A spine-tingling debut about the ultimate game of cat-and-mouse in reverse as a teen struggles to retain hope—and her sanity—while on the run from a cunning and determined killer.

Ruth Carver has always competed like her life depends on it. Ambitious. Tough. Maybe even mean. It’s no wonder people call her Ruthless.

When she wakes up with a concussion in the bed of a moving pickup trick, she realizes she has been entered into a contest she can’t afford to lose.

At a remote, rotting cabin deep in the Blue Ridge Mountains, Ruth’s blindfold comes off and she comes face-to-face with her captor. A man who believes his mission is to punish bad girls like Ruth. A man who has done this six times before.

The other girls were never heard from again, but Ruth won’t go down easy.
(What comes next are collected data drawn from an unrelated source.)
Definition cap_paths (paths : list string) : list string * Z :=
  let paths := dedup_paths None (sort_by path_leb paths) in
  (take PATH_CAP paths, Z.of_nat (length paths)).

(** The components of two paths as long as they agree. *)
Fixpoint shared (a b : list Component) : list Component :=
  match a, b with
  | x :: a', y :: b' => if x == y then x :: shared a' b' else []
  | _, _ => []
  end.

Definition trivial_part (part : string) : bool := (part == "") || (part == ".").
Fixpoint drop_trivial (parts : list string) : list string :=
  match parts with p :: rest => if trivial_part p then drop_trivial rest else parts | [] => [] end.

(** [Path::parent], spelled as the path spells it. *)
Definition parent_of (p : string) : option string :=
  match split_char "/" p with
  | [] => None
  | first :: rest =>
      match drop_trivial (rev rest) with
      | [] => if first == "" then None else Some ""
      | _ :: before =>
          match drop_trivial before with
          | [] => Some (if first == "" then "/" else first)
          | kept => Some (join "/" (first :: rev kept))
          end
      end
  end.

Definition common_step (common : option string) (path : string) : option string :=
  let dir := unwrap_or "" (parent_of path) in
  match common with
  | None => Some dir
  | Some current => Some (path_of (shared (components current) (components dir)))
  end.
Definition common_dir (paths : list string) : option string := foldl common_step None paths.

Definition synthesise_summary (paths : list string) (total : Z) : string :=
  if (length paths =? 0)%nat then "released leases"
  else
    let total := Z.max total (Z.of_nat (length paths)) in
    let names := (λ p, unwrap_or p (file_name p)) <$> take SUMMARY_FILES paths in
    let under := match common_dir paths with
                 | Some dir => if dir == "" then "" else " under " ++ dir ++ "/"
                 | None => ""
                 end in
    "edited " ++ pretty total ++ " file" ++ (if (total =? 1)%Z then "" else "s") ++ under ++ ": "
    ++ join ", " names
    ++ (if (Z.of_nat (length names) <? total)%Z
        then " and " ++ pretty (total - Z.of_nat (length names))%Z ++ " more" else "").

(** ** Lemmas *)

Module JournalFacts.

Lemma ellipsis_char : starts_char ellipsis ∧ chars_count ellipsis = 1%nat.
Proof. done. Qed.

(** *** Escaping *)

Definition plain_char (c : string) : Prop :=
  char_shaped c = true ∧ is_control c = false ∧ line_separator c = false.

Definition printable (a : ascii) : bool := in_range 32 126 a.

Lemma printable_char a : printable a = true → plain_char (String a "").
Proof. unfold plain_char. by destruct a as [[] [] [] [] [] [] [] []]. Qed.

Lemma printable_ascii a : printable a = true → is_ascii_byte a = true.
Proof. by destruct a as [[] [] [] [] [] [] [] []]. Qed.

Lemma hex_digit_printable n : (n < 16)%N → printable (hex_digit_of n) = true.
Proof. intros Hn. destruct n as [|[[[[]|[]|]|[[]|[]|]|]|[[[]|[]|]|[[]|[]|]|]|]]; done || lia. Qed.

Lemma hex_go_printable turns n acc : sforall printable acc = true → sforall printable (hex_go turns n acc) = true.
Proof.
  revert n acc. induction turns as [|turns IH]; intros n acc Hacc; cbn [hex_go]; [done|].
  assert (sforall printable (String (hex_digit_of (n mod 16)) acc) = true).
  { simpl. rewrite hex_digit_printable, Hacc; [done|]. by apply N.mod_lt. }
  destruct (n / 16 =? 0)%N; auto.
Qed.

Lemma escape_default_printable c : sforall printable (escape_default c) = true.
Proof.
  unfold escape_default. repeat case_match; [done..|].
  by rewrite !sforall_app, hex_go_printable.
Qed.

Lemma printable_chars s : sforall printable s = true → Forall plain_char (chars s).
Proof.
  intros Hs. rewrite chars_ascii by (eapply sforall_impl; [apply printable_ascii|done]).
  induction s as [|a s IH]; simpl in *; [constructor|]. split_and_bool.
  constructor; [by apply printable_char|by apply IH].
Qed.

Lemma escape_char_plain c :
  char_shaped c = true → starts_char (escape_char c) ∧ Forall plain_char (chars (escape_char c)).
Proof.
  intros Hc. unfold escape_char. destruct (is_control c || line_separator c) eqn:E.
  - split; [|apply printable_chars, escape_default_printable].
    apply starts_char_ascii. eapply sforall_impl; [apply printable_ascii|apply escape_default_printable].
  - split_and_bool. assert (c = String.concat "" [c]) as Ec by done. rewrite Ec. split.
    + by apply starts_char_concat; repeat constructor.
    + rewrite chars_concat by by repeat constructor. by repeat constructor.
Qed.

Lemma escape_line_plain l :
  Forall (λ c, char_shaped c = true) l →
  starts_char (String.concat "" (escape_char <$> l)) ∧ Forall plain_char (chars (String.concat "" (escape_char <$> l))).
Proof.
  induction 1 as [|c l Hc _ [IH1 IH2]]; [done|]. rewrite fmap_cons, concat_cons.
  destruct (escape_char_plain c Hc). split; [by apply starts_char_app|].
  rewrite chars_app by done. by apply Forall_app.
Qed.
She escapes into the wilderness, but her hunter is close at her heels. That’s when the real battle begins. That’s when Ruth must decides just how far she’ll go in order to survive.
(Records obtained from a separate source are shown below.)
(** The steps. Each agent has one claim open at a time, a fresh lease id is
    fresh, and the tickets have not run out. *)
Inductive sys_step : Sys → Sys → Prop :=
| sys_open s i agent args :
    sys_claims s !! i = None → canonical (c_registry (sys_state s)) agent →
    (∀ j c, sys_claims s !! j = Some c → oc_holder c ≠ agent) →
    sys_step s (mkSys (sys_state s)
      (<[i := mkOpen args (waiting_new agent (ca_resource args)) agent false Attempting]> (sys_claims s)))
| sys_try s i c env :
    sys_claims s !! i = Some c → oc_phase c = Attempting →
    LeaseTable.get (c_leases (sys_state s)) (ae_fresh env) = None →
    (q_next_ticket (c_waiting (sys_state s)) + 1 < 2 ^ 64)%Z →
    sys_step s (sys_attempt s i c env)
| sys_woken s i c conflict woke readmitted :
    sys_claims s !! i = Some c → oc_phase c = Asleep conflict →
    sys_step s (sys_wake s i c conflict woke readmitted)
| sys_gone s i c : sys_claims s !! i = Some c → sys_step s (sys_drop s i c)
| sys_renew s agent lease ttl now :
    sys_step s (mkSys (renew_lease (sys_state s) agent lease ttl now).1 (sys_claims s))
| sys_release s agent lease :
    sys_step s (mkSys (release_lease (sys_state s) agent lease).1 (sys_claims s))
| sys_release_all s agent automatic :
    sys_step s (mkSys (release_all_leases (sys_state s) agent automatic).1 (sys_claims s))
| sys_expire s now : sys_step s (mkSys (expire_leases_at (sys_state s) now) (sys_claims s)).
End System.

(** ** Facts *)

Module ClaimsFacts.
Import WaitFacts.

(** *** The graph of waits *)

(** [x] waits for something that overlaps what [y] holds. *)
Definition waits_on (tb : LeaseTable.t) (q : WaitQueue) (x y : string) : Prop :=
  ∃ w k l, w ∈ q_waiters q ∧ LeaseTable.leases tb !! k = Some l ∧ Resource.overlaps (resource l) (wt_resource w) = true
           ∧ wt_agent w = x ∧ holder l = y ∧ y ≠ x.

Definition no_ring (tb : LeaseTable.t) (q : WaitQueue) : Prop := ∀ a, ¬ tc (waits_on tb q) a a.

Definition waits_in (q : WaitQueue) (a : string) : Prop := ∃ w, w ∈ q_waiters q ∧ wt_agent w = a.

(** Every lease of the one table is held in the other, or by somebody who does
    not wait. *)
Definition covered (tb tb' : LeaseTable.t) (q : WaitQueue) : Prop :=
  ∀ k' l', LeaseTable.leases tb' !! k' = Some l' →
    (∃ k l, LeaseTable.leases tb !! k = Some l ∧ resource l = resource l' ∧ holder l = holder l')
    ∨ ¬ waits_in q (holder l').

Lemma waits_on_source tb q x y : waits_on tb q x y → waits_in q x.
Proof. intros (w & k & l & Hw & _ & _ & Ha & _). by exists w. Qed.

Lemma tc_source tb q x y : tc (waits_on tb q) x y → waits_in q x.
Proof. destruct 1; by eapply waits_on_source. Qed.

Lemma waits_on_covered tb tb' q q' x y :
  covered tb tb' q' → q_waiters q' ⊆ q_waiters q → waits_in q' y → waits_on tb' q' x y → waits_on tb q x y.
Proof.
  intros Hc Hq Hy (w & k & l' & Hw & Hl & Ho & Hx & Hh & Hne). subst y.
  destruct (Hc k l' Hl) as [(k0 & l & Hl0 & Hr & Hh)|Hn]; [|done].
  exists w, k0, l. rewrite Hr, Hh. split_and!; try done. by apply Hq.
Qed.

(** Fewer waits, and no lease for a waiting agent that was not there: no ring
    forms. *)
Lemma no_ring_covered tb tb' q q' :
  covered tb tb' q' → q_waiters q' ⊆ q_waiters q → no_ring tb q → no_ring tb' q'.
Proof.
  intros Hc Hq Hno a Ha. apply (Hno a).
  enough (∀ x y, tc (waits_on tb' q') x y → waits_in q' y → tc (waits_on tb q) x y) as Hall.
  { apply Hall; [done|by eapply tc_source]. }
  induction 1 as [x y Hxy|x y z Hxy Hyz IH]; intros Hw.
  - apply tc_once. by eapply waits_on_covered.
  - eapply tc_l; [|by apply IH]. eapply waits_on_covered; [done..|by eapply tc_source|done].
Qed.

Lemma covered_sub tb tb' q :
  (∀ k l, LeaseTable.leases tb' !! k = Some l → LeaseTable.leases tb !! k = Some l) → covered tb tb' q.
Proof. intros Hs k l Hl. left. exists k, l. by split; [apply Hs|]. Qed.

(** A way back to [a] goes from [a] along steps that do not start at [a]. *)
Lemma tc_first_return (R : relation string) a :
  tc R a a → ∃ b, R a b ∧ rtc (λ x y, x ≠ a ∧ R x y) b a.
Proof.
  enough (∀ x y, tc R x y → y = a →
    (∃ b, R a b ∧ rtc (λ x y, x ≠ a ∧ R x y) b a) ∨ (x ≠ a ∧ rtc (λ x y, x ≠ a ∧ R x y) x a)) as Hall.
  { intros H. destruct (Hall a a H eq_refl) as [?|[? _]]; done. }
  induction 1 as [x y Hxy|x z y Hxz Hzy IH]; intros ->.
  - destruct (decide (x = a)) as [->|Hne].
    + left. exists a. split; [done|apply rtc_refl].
    + right. split; [done|]. by apply rtc_once.
  - destruct (IH eq_refl) as [Hl|[Hz Hr]]; [by left|]. destruct (decide (x = a)) as [->|Hne].
    + left. by exists z.
    + right. split; [done|]. by eapply rtc_l.
Qed.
Back home, they called her Ruthless. They had no idea just how right they were.

Excerpt

Ruthless

CHAPTER ONE

I CAN’T SEE. I DON’T know why I can't see.

I do know I was just dreaming. Running in a white dress through a field of wildflowers, no less. It was like a commercial for laundry detergent or tampons or a prescription medication that has death listed as a possible side effect. The dream is embarrassing, but it’s better than the here and now. I try to crawl back into the dream, but it won’t have me. Reality rushes in, faster and faster, chasing the dream away, replacing it with complete and utter darkness.

I need to open my eyes. I don’t know anything else, but I know that. I try to open them.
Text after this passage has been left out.